*Try it*. Search the entries below for the word "interfaces", then copy each line in which it is found.

*Data extract*.
(* ===== verification/Agents.v ===== *)
(** * Metadata agents: order, fallback and cooldowns

    [core/agents/agents.go] with the errors of [interfaces.go]: the meta-agent
    asks the enabled agents in the configured order until one has a usable
    answer, and leaves alone for a while those that asked to be retried later.
    The cooldowns are shared by all requests.  A request runs through its loop in
    steps: up to the call of an agent ([next]), and from its answer on
    ([answer]); requests interleave at that grain, since only the two sections
    of [cooldowns] that hold its mutex touch shared state.

    What agents answer, which plugins are loaded, when a request is cancelled and
    how time passes are arguments of the steps.  [d_trace] and [w_log] record for
    the theorems what happened to each agent of a request, and when agents were
    asked and asked to be left alone. *)

From S2P Require Import Prelude GoStrings GoText GoFloat Matcher.
From Stdlib Require Import Ascii Floats.SpecFloat.

Local Open Scope Z_scope.

(** ** Values, errors, methods *)
Record AlbumInfo := mkInfo { in_Name : string; in_MBID : string; in_Description : string; in_URL : string }.
Record ExternalImage := mkImage { im_URL : string; im_Size : Z }.

Inductive value :=
| VText (s : string)
| VArtists (l : list Artist)
| VImages (l : list ExternalImage)
| VSongs (l : list Song)
| VInfo (i : option AlbumInfo).

(** The errors [record] and the callers tell apart. *)
Inductive agent_error := ErrNotFound | RetryLaterError (RetryIn : Z) | errUnsupported | OtherError (s : string).
Definition ErrRetryLater : agent_error := RetryLaterError 0.

Definition second : Z := 1000000000.
Definition agentCooldown : Z := 60 * second.
Definition MaxRetryIn : Z := 3600 * second.
Definition maxRetryInSeconds : Z := MaxRetryIn / second.

(** [strconv.ParseInt(seconds, 10, 64)] is [Atoi] at 64 bits. *)
Definition ParseRetryIn (seconds : string) : Z :=
  match Atoi seconds with
  | None => 0
  | Some secs => if secs <=? 0 then 0 else wrap64 (Z.min secs maxRetryInSeconds * second)
  end.

Inductive capability :=
| ArtistMBIDRetriever | ArtistURLRetriever | ArtistBiographyRetriever | ArtistSimilarRetriever | ArtistImageRetriever
| ArtistTopSongsRetriever | AlbumInfoRetriever | AlbumImageRetriever | SimilarSongsByTrackRetriever
| SimilarSongsByAlbumRetriever | SimilarSongsByArtistRetriever.

(** An agent: its name, and the interfaces it implements. *)
Record Interface := mkAgent { AgentName : string; implements : capability -> bool }.

Inductive method :=
| GetArtistMBID (id name : string)
| GetArtistURL (id name mbid : string)
| GetArtistBiography (id name mbid : string)
| GetSimilarArtists (id name mbid : string) (limit : Z)
| GetArtistImages (id name mbid : string)
| GetArtistTopSongs (id artistName mbid : string) (count : Z)
| GetAlbumInfo (name artist mbid : string)
| GetAlbumImages (name artist mbid : string)
| GetSimilarSongsByTrack (id name artist mbid : string) (count : Z)
| GetSimilarSongsByAlbum (id name artist mbid : string) (count : Z)
| GetSimilarSongsByArtist (id name mbid : string) (count : Z).

Definition retriever (m : method) : capability :=
  match m with
  | GetArtistMBID _ _ => ArtistMBIDRetriever
  | GetArtistURL _ _ _ => ArtistURLRetriever
  | GetArtistBiography _ _ _ => ArtistBiographyRetriever
  | GetSimilarArtists _ _ _ _ => ArtistSimilarRetriever
  | GetArtistImages _ _ _ => ArtistImageRetriever
  | GetArtistTopSongs _ _ _ _ => ArtistTopSongsRetriever
  | GetAlbumInfo _ _ _ => AlbumInfoRetriever
  | GetAlbumImages _ _ _ => AlbumImageRetriever
  | GetSimilarSongsByTrack _ _ _ _ _ => SimilarSongsByTrackRetriever
  | GetSimilarSongsByAlbum _ _ _ _ _ => SimilarSongsByAlbumRetriever
  | GetSimilarSongsByArtist _ _ _ _ => SimilarSongsByArtistRetriever
  end.

(** The zero value of what a method returns. *)
Definition zero (m : method) : value :=
  match m with
  | GetArtistMBID _ _ | GetArtistURL _ _ _ | GetArtistBiography _ _ _ => VText ""
  | GetSimilarArtists _ _ _ _ => VArtists []
  | GetArtistImages _ _ _ | GetAlbumImages _ _ _ => VImages []
  | GetAlbumInfo _ _ _ => VInfo None
  | _ => VSongs []
  end.

(** A value of the type a method returns. *)
Definition typed (m : method) (v : value) : bool :=
  match zero m, v with
  | VText _, VText _ | VArtists _, VArtists _ | VImages _, VImages _ | VSongs _, VSongs _ | VInfo _, VInfo _ => true
  | _, _ => false
  end.

(** [found] of [callAgentMethod] and [callAgentSliceMethod]. *)
Definition found (v : value) : bool :=
  match v with
  | VText s => negb (String.eqb s "")
  | VArtists l => negb (bool_decide (List.length l = 0%nat))
  | VImages l => negb (bool_decide (List.length l = 0%nat))
  | VSongs l => negb (bool_decide (List.length l = 0%nat))
  | VInfo i => bool_decide (is_Some i)
  end.

Definition LocalAgentName : string := "local".
Definition VariousArtistsID : string := "63sqASlAfjbGMuLP4JhnZU".
Definition UnknownAlbum : string := "[Unknown Album]".

(** The settings, the id of the unknown artist (a hash), and the table of
    built-in agents: [None] for a name that was not registered, [Some None] for a
    constructor that returns nil. *)
Class AgentsEnv := {
  conf_Agents : string;
  UnknownArtistID : string;
  FetchMultiplier : spec_float;
  Map : string -> option (option Interface) }.
(** [init] of [local_agent.go] registers the local agent, which is never nil. *)
Class AgentsLaws `{AgentsEnv} := { local_registered : exists ag, Map LocalAgentName = Some (Some ag) }.

Section agents.
Context `{AgentsEnv}.

(** ** The enabled agents *)
Record enabledAgent := mkEnabled { en_name : string; en_isPlugin : bool }.

(** The plugins of a loader: the names it offers, and what it loads. *)
Record PluginLoader := mkLoader { PluginNames : list string; LoadMediaAgent : string -> option Interface }.

Definition classify (availablePlugins : list string) (name : string) : option enabledAgent :=
  if bool_decide (is_Some (Map name)) then Some (mkEnabled name false)
  else if bool_decide (name ∈ availablePlugins) then Some (mkEnabled name true)
  else None.

Definition getEnabledAgentNames (pluginLoader : option PluginLoader) : list enabledAgent :=
  if String.eqb conf_Agents "" then [mkEnabled LocalAgentName false]
  else
    let availablePlugins := match pluginLoader with Some l => PluginNames l | None => [] end in
    let configuredAgents := SplitOn "," conf_Agents in
    let configuredAgents :=
      if bool_decide (LocalAgentName ∈ configuredAgents) then configuredAgents else configuredAgents ++ [LocalAgentName] in
    omap (classify availablePlugins) configuredAgents.

Definition getAgent (pluginLoader : option PluginLoader) (ea : enabledAgent) : option Interface :=
  if en_isPlugin ea then l ← pluginLoader; LoadMediaAgent l (en_name ea)
  else c ← Map (en_name ea); c.

(** [ArtistImageAgents] and [AlbumImageAgents]. *)
Definition agents_with (cap : capability) (pluginLoader : option PluginLoader) : list (string * Interface) :=
  omap (fun ea => ag ← getAgent pluginLoader ea; if implements ag cap then Some (en_name ea, ag) else None)
    (getEnabledAgentNames pluginLoader).
Definition ArtistImageAgents : option PluginLoader -> list (string * Interface) := agents_with ArtistImageRetriever.
Definition AlbumImageAgents : option PluginLoader -> list (string * Interface) := agents_with AlbumImageRetriever.

(** ** Cooldowns *)

(** The zero [time.Time], in nanoseconds of the Unix epoch. *)
Definition zero_time : Z := -62135596800 * second.
Abbreviation cooldowns := (gmap string Z).
Definition until_of (c : cooldowns) (name : string) : Z := default zero_time (c !! name).
Definition active (c : cooldowns) (now : Z) (name : string) : bool := now <? until_of c name.
Definition park (c : cooldowns) (now : Z) (name : string) (d : Z) : cooldowns :=
  let until := now + d in if until_of c name <? until then <[name := until]> c else c.

(** ** One request *)
Record agentAttempts := mkAttempts { throttled : bool; answered : bool }.
Definition newAttempts : agentAttempts := mkAttempts false false.

Definition skip (c : cooldowns) (now : Z) (name : string) (t : agentAttempts) : bool * agentAttempts :=
  if negb (active c now name) then (false, t) else (true, mkAttempts true (answered t)).

(** [cmp.Or(retry.RetryIn, agentCooldown)]. *)
Definition cooldown_of (retryIn : Z) : Z := if retryIn =? 0 then agentCooldown else retryIn.

Definition record (c : cooldowns) (now : Z) (name : string) (err : option agent_error) (t : agentAttempts) :
    cooldowns * agentAttempts :=
  match err with
  | Some errUnsupported => (c, t)
  | Some (RetryLaterError retryIn) => (park c now name (cooldown_of retryIn), mkAttempts true (answered t))
  | _ => (c, mkAttempts (throttled t) true)
  end.

Definition noResultErr (t : agentAttempts) : agent_error :=
  if throttled t && negb (answered t) then ErrRetryLater else ErrNotFound.

(** The answers that need no agent. *)
Definition early (m : method) : option (result agent_error value) :=
  match m with
  | GetArtistMBID id _ | GetArtistURL id _ _ | GetArtistBiography id _ _ | GetSimilarArtists id _ _ _
  | GetArtistImages id _ _ | GetArtistTopSongs id _ _ _ | GetSimilarSongsByArtist id _ _ _ =>
      if String.eqb id UnknownArtistID then Some (Err ErrNotFound)
      else if String.eqb id VariousArtistsID then Some (Ok (zero m))
      else None
  | GetAlbumInfo name _ _ | GetAlbumImages name _ _ => if String.eqb name UnknownAlbum then Some (Err ErrNotFound) else None
  | GetSimilarSongsByTrack _ _ _ _ _ | GetSimilarSongsByAlbum _ _ _ _ _ => None
  end.

(** What an agent is asked: more artists and songs than wanted, since some may
    not be in the library. *)
Definition overLimit (n : Z) : Z := int64_of_float (mul64 (float64_of_int n) FetchMultiplier).
Definition asked (m : method) : method :=
  match m with
  | GetSimilarArtists id name mbid limit => GetSimilarArtists id name mbid (overLimit limit)
  | GetArtistTopSongs id artistName mbid count => GetArtistTopSongs id artistName mbid (overLimit count)
  | m => m
  end.

(** What became of an enabled agent in a request. *)
Inductive outcome := Skipped | Missing | Unsupported | Cancelled | Failed (e : agent_error) | Empty | Found (v : value).

Inductive progress := Looping | Calling (ea : enabledAgent) (ag : Interface) | Done (r : result agent_error value).

Record dispatch := mkDispatch {
  d_method : method; d_enabled : list enabledAgent; d_todo : list enabledAgent;
  d_attempts : agentAttempts; d_pc : progress; d_trace : list (enabledAgent * outcome) }.

Definition begin (m : method) (pluginLoader : option PluginLoader) : dispatch :=
  let names := getEnabledAgentNames pluginLoader in
  match early m with
  | Some r => mkDispatch m [] [] newAttempts (Done r) []
  | None => mkDispatch m names names newAttempts Looping []
  end.

Definition resume (d : dispatch) (rest : list enabledAgent) (t : agentAttempts) (pc : progress) (e : list (enabledAgent * outcome)) :
    dispatch := mkDispatch (d_method d) (d_enabled d) rest t pc (d_trace d ++ e).

(** [callAgent], and the loop of [GetSimilarArtists]: a round up to the call of
    the agent, or without a call.  An agent without the method is left out, with
    [errUnsupported] or by [continue]. *)
Definition next (c : cooldowns) (now : Z) (pluginLoader : option PluginLoader) (done : bool) (d : dispatch) : option dispatch :=
  match d_pc d, d_todo d with
  | Looping, [] => Some (resume d [] (d_attempts d) (Done (Err (noResultErr (d_attempts d)))) [])
  | Looping, ea :: rest =>
      let '(skipped, t) := skip c now (en_name ea) (d_attempts d) in
      if skipped then Some (resume d rest t Looping [(ea, Skipped)])
      else match getAgent pluginLoader ea with
           | None => Some (resume d rest t Looping [(ea, Missing)])
           | Some ag =>
               if done then Some (resume d rest t (Done (Err (noResultErr t))) [(ea, Cancelled)])
               else if negb (implements ag (retriever (d_method d)))
               then Some (resume d rest (snd (record c now (en_name ea) (Some errUnsupported) t)) Looping [(ea, Unsupported)])
               else Some (resume d rest t (Calling ea ag) [])
           end
  | _, _ => None
  end.

(** The rest of the round, when the agent has answered. *)
Definition answer (c : cooldowns) (now : Z) (r : result agent_error value) (d : dispatch) : option (cooldowns * dispatch) :=
  match d_pc d with
  | Calling ea _ =>
      let err := match r with Ok _ => None | Err e => Some e end in
      let '(c, t) := record c now (en_name ea) err (d_attempts d) in
      Some (c, match r with
               | Err e => resume d (d_todo d) t Looping [(ea, Failed e)]
               | Ok v => if found v then resume d (d_todo d) t (Done (Ok v)) [(ea, Found v)]
                         else resume d (d_todo d) t Looping [(ea, Empty)]
               end)
  | _ => None
  end.

(** ** All requests *)
Inductive event := Parked (name : string) (at_ d : Z) | Called (name : string) (at_ : Z).

Record world := mkWorld {
  w_cooldowns : cooldowns; w_now : Z; w_dispatches : gmap nat dispatch; w_log : list event }.

Definition createAgents (now : Z) : world := mkWorld ∅ now ∅ [].

Inductive action :=
| Tick (d : Z)
| Begin (i : nat) (m : method) (pluginLoader : option PluginLoader)
| Next (i : nat) (pluginLoader : option PluginLoader) (done : bool)
| Answer (i : nat) (r : result agent_error value).

Definition perform (a : action) (w : world) : option world :=
  match a with
  | Tick d => if d <? 0 then None else Some (mkWorld (w_cooldowns w) (w_now w + d) (w_dispatches w) (w_log w))
  | Begin i m pluginLoader =>
      match w_dispatches w !! i with
      | Some _ => None
      | None => Some (mkWorld (w_cooldowns w) (w_now w) (<[i := begin m pluginLoader]> (w_dispatches w)) (w_log w))
      end
  | Next i pluginLoader done =>
      d ← w_dispatches w !! i;
      d' ← next (w_cooldowns w) (w_now w) pluginLoader done d;
      Some (mkWorld (w_cooldowns w) (w_now w) (<[i := d']> (w_dispatches w))
              (w_log w ++ match d_pc d' with Calling ea _ => [Called (en_name ea) (w_now w)] | _ => [] end))
  | Answer i r =>
      d ← w_dispatches w !! i;
      if match r with Ok v => typed (d_method d) v | Err _ => true end then
        '(c, d') ← answer (w_cooldowns w) (w_now w) r d;
        Some (mkWorld c (w_now w) (<[i := d']> (w_dispatches w))
                (w_log w ++ match d_pc d, r with
                            | Calling ea _, Err (RetryLaterError retryIn) => [Parked (en_name ea) (w_now w) (cooldown_of retryIn)]
                            | _, _ => []
                            end))
      else None
  end.

Fixpoint run (l : list action) (w : world) : option world :=
  match l with [] => Some w | a :: l => w ← perform a w; run l w end.

Definition agents_step (w w' : world) : Prop := exists a, perform a w = Some w'.
Definition reachable (w : world) : Prop := exists now, steps agents_step (createAgents now) w.

(** ** The local agent *)
Definition songsFrom (mfs : list (string * string)) : list Song :=
  (fun mf => mkSong mf.1 mf.2 "" "" [] "" "" 0) <$> mfs.

(** The loop of its [GetSimilarSongsByTrack] over the candidates, by id and title:
    the song itself is left out. *)
Fixpoint without_seed (id : string) (count : Z) (filtered candidates : list (string * string)) : list (string * string) :=
  match candidates with
  | [] => filtered
  | s :: candidates =>
      if String.eqb s.1 id then without_seed id count filtered candidates
      else let filtered := filtered ++ [s] in
           if count <=? Z.of_nat (List.length filtered) then filtered else without_seed id count filtered candidates
  end.
End agents.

*Response to the exercise*.
    [core/agents/agents.go] with the errors of [interfaces.go]: the meta-agent
(** An agent: its name, and the interfaces it implements. *)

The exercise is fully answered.